If your new HVAC system was your new car, then your home’s insulation would be the engine, breaks and all the other parts that keep it running as smoothly and efficiently as possible.
HVAC systems are all about efficiency. The older they are, the less efficient they become. Besides age, the other dominant aspect that affects an HVAC system’s efficiency is your home’s insulation. Therefore, in order to maintain a steady indoor temperature, homeowners must insulate their walls, rafters, windows, ducts and other empty gaps in your home's structure.
But that’s not all home insulation does. Continue reading to see all the benefits, types, costs and guidelines to proper home insulation.
Why Insulate A Home
You just spent an arm and a leg to install or repair your HVAC system. Now, you must make sure that it’s experiencing the least possible resistance. That is why proper insulation throughout the house is needed. Otherwise, warm air could escape your home, forcing your HVAC system to work that much harder. As you can imagine, that will always translate into higher energy bills.
Furthermore, poor insulation can also lead to an unhealthy family. Given our most recent winter, it doesn’t look like Mother Nature is easing up anytime soon and even the best HVAC systems can fail when faced with poor insulation. Therefore, improper insulation may not only hurt you wallet, but your family’s health as well.
Where to Insulate
In short, you should insulate any part of the home that is connected to the outside. Some of the following paths are well known, but there a few uncommon paths the average homeowner should consider:
Home Insulation Types
There are a several types of insulation and each one has its own set of advantages and disadvantages.
- Fiberglass Insulation: The most common type of insulation is fiberglass, which can be purchased as batts or loose fill. Batts are generally easier to install since they are blankets of insulation that have been woven together and include a paper or foil moisture barrier. Although fiberglass is relatively inexpensive, it also provides desirable features like resistance to water damage and fire.
- Mineral Wool Insulation: Mineral wool is similar in structure to fiberglass, but it’s more expensive and not as easy to find. In terms of physical appearance, mineral wool can be compared to dusty dryer lint. A disadvantage to using mineral wool is that it settles over time and cakes when wet, which results in less effectiveness for insulation.
- Cellulose Insulation: Cellulose insulation is made from recycled paper. It’s available as a loose fill product and has been treated to resist damage from pests and moisture. However, when moisture absorption occurs, like mineral wool, cellulose becomes compacted, heavy and less effective.
- Spray Foam Caution: Touted as a green insulation product, spray foam is a polyurethane product that involves mixing two chemicals that are applied with a hose. While most spray foam can be installed without incident, serious problems, including unpleasant odors, difficulty breathing and health problems can affect homeowners if the job is done incorrectly.
Home Insulation Costs
Before we jump into the costs, it’s important to remember that having a home that is well insulated can translate to tremendous savings on monthly energy bills. The overall costs will vary based on the material and method of insulation used. While many homeowners install their own insulation, it can be helpful to work with a professional who can carefully calculate the needs of the spaces in question. This is especially important if your insulation is subject to local building codes.

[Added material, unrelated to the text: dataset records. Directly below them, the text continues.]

(* ===== verification/TurnReplay.v ===== *)
(** * No turn runs twice

    Nonces only grow while a forest runs, unless a cell leaves the ledger; so the
    nonce a turn was charged for never comes back, and executing the turn again
    is refused at admission. *)

From stdpp Require Import base decidable option list gmap sorting strings relations.
From Stdlib Require Import ZArith Lia.
From S2P Require Import Prelude BabyBear Poseidon2 CapRoot Heap State Permissions Facet.
From S2P Require Import Derivation Capability Lifecycle Cell Migration Merkle Ledger Notes.
From S2P Require Import LedgerTree LedgerDelta LedgerRestore Channels Journal Executor Forest Metering.
From S2P Require Import Conflict BudgetGate ExecuteTree Execute TurnRollback TurnTrace TurnSafety TurnAtomic.

Open Scope Z_scope.

#[local] Opaque compute_canonical_fields_root_8.

Section Nonces.
Context `{HB : Blake3} `{HC : ProgramCodec} `{HO : TurnOracles}.

(** Whether a journal records a cell made sovereign. *)
Definition no_sov (es : list JournalEntry) : bool :=
  forallb (fun e => match e with JMakeSovereign _ => false | _ => true end) es.

(** Every hosted cell stays hosted with no smaller nonce, and none is made
    sovereign. *)
Definition nonces_grow : relation ExecState := fun st st' =>
  (forall id c, cells (x_ledger st) !! id = Some c ->
    exists c', cells (x_ledger st') !! id = Some c' /\ nonce (c_state c) <= nonce (c_state c')) /\
  (no_sov (x_journal st) = true -> no_sov (x_journal st') = true).

#[local] Instance nonces_grow_pre : PreOrder nonces_grow.
Proof.
  split.
  - intros st. split; [|done]. intros id c Hc. exists c. split; [done|lia].
  - intros st1 st2 st3 [H1 J1] [H2 J2]. split; [|auto]. intros id c Hc. destruct (H1 id c Hc) as (c2 & Hc2 & L2).
    destruct (H2 id c2 Hc2) as (c3 & Hc3 & L3). exists c3. split; [done|lia].
Qed.

Lemma no_sov_app es1 es2 : no_sov (es1 ++ es2) = no_sov es1 && no_sov es2.
Proof. apply forallb_app. Qed.

(** What a block does to its cell and the entries it leaves. *)
Definition grown (c c' : Cell) (es : list JournalEntry) : Prop :=
  nonce (c_state c) <= nonce (c_state c') /\ no_sov es = true.

(** The one effect that takes a cell out of the ledger. *)
Fixpoint makes_sovereign (e : Effect) : bool :=
  match e with
  | EffMakeSovereign _ => true
  | EffExerciseViaCapability _ inner => existsb makes_sovereign inner
  | _ => false
  end.

Lemma grow_same_cells st st' es : cells (x_ledger st') = cells (x_ledger st) ->
  x_journal st' = x_journal st ++ es -> no_sov es = true -> nonces_grow st st'.
Proof.
  intros E J Hes. split; [|rewrite J, no_sov_app, Hes; by intros ->].
  intros id c Hc. rewrite E. exists c. split; [done|lia].
Qed.

Lemma grow_get_mut st st' id c c' es :
  cells (x_ledger st) !! id = Some c -> cells (x_ledger st') = <[id := c']> (cells (x_ledger st)) ->
  x_journal st' = x_journal st ++ es -> grown c c' es -> nonces_grow st st'.
Proof.
  intros Hc E J [Hle Hes]. split; [|rewrite J, no_sov_app, Hes; by intros ->].
  intros i ci Hi. rewrite E. destruct (decide (i = id)) as [->|Hne].
  - rewrite lookup_insert_eq. exists c'. split; [done|]. rewrite Hc in Hi. injection Hi as <-. done.
  - rewrite lookup_insert_ne by done. exists ci. split; [done|lia].
Qed.
(** ** An allowance *)

Record AgentAllowance : Type := mkAllowance {
  al_agent : bytes;
  al_resource : bytes;
  al_version : Z;
  ceiling : Z;
  spent : Z;
  debits : list bytes;
}.

Definition allowance_new (agent resource : bytes) (version ceil : Z) : AgentAllowance :=
  mkAllowance agent resource version ceil 0 [].

Definition set_spent (n : Z) (a : AgentAllowance) : AgentAllowance :=
  mkAllowance (al_agent a) (al_resource a) (al_version a) (ceiling a) n (debits a).

Definition allowance_remaining (a : AgentAllowance) : Z := saturating_sub (ceiling a) (spent a).
Definition has_allowance (a : AgentAllowance) : bool := 0 <? allowance_remaining a.

Definition allowance_try_debit (a : AgentAllowance) (amount : Z) (digest : bytes)
    : AgentAllowance * result unit SharedBudgetError :=
  if allowance_remaining a <? amount
  then (a, Err (AllowanceExhausted (al_agent a) (al_resource a) (allowance_remaining a) amount))
  else (mkAllowance (al_agent a) (al_resource a) (al_version a) (ceiling a)
          (saturating_add_u64 (spent a) amount) (debits a ++ [digest]), Ok tt).

Definition allowance_refund (a : AgentAllowance) (amount : Z) : AgentAllowance :=
  set_spent (saturating_sub (spent a) amount) a.

(** ** The budget of a resource *)

Record SharedResourceBudget : Type := mkBudget {
  resource : bytes;
  participants : list bytes;
  byzantine_tolerance : Z;
  version : Z;
  allowances : gmap bytes AgentAllowance;
  total_balance : Z;
  epoch_credits : Z;
  state : ResourceState;
  resolutions : gmap bytes DebitResolution;
}.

After analyzing over 7,500 home insulation projects, we found that the average cost to install home insulation is $1,289.
Your costs will be more extensive if you’re removing old material. In older homes, materials may degrade due to a lack of standards at the time of installation. Cellulose, for example, became very popular in the late 1970s as homeowners took steps to improve household energy costs in the face of the oil embargo. This led to the development of standards for issues like fire resistance and R-values.
Save Money on Home Insulation Installation
Like most projects, homeowners can save a buck or two if they decide to install their insulation themselves. Home insulation is a very doable DIY project, but hiring a contractor does have its benefits.
A professional contractor could save you time and materials. Precise calculations of how much material is needed will produce better energy usage, leading to lower energy costs. Additionally, your insulation professional will leave space around fixtures that could create fire dangers as well.
It’s estimated that anywhere between 50% and 70% of the average American home's energy is used for heating and cooling. That means that up to 70% of your energy bills is tied to your HVAC system and home insulation. If you want to save money on your energy bills, don’t forget about the latter and make sure you have the best home insulation available.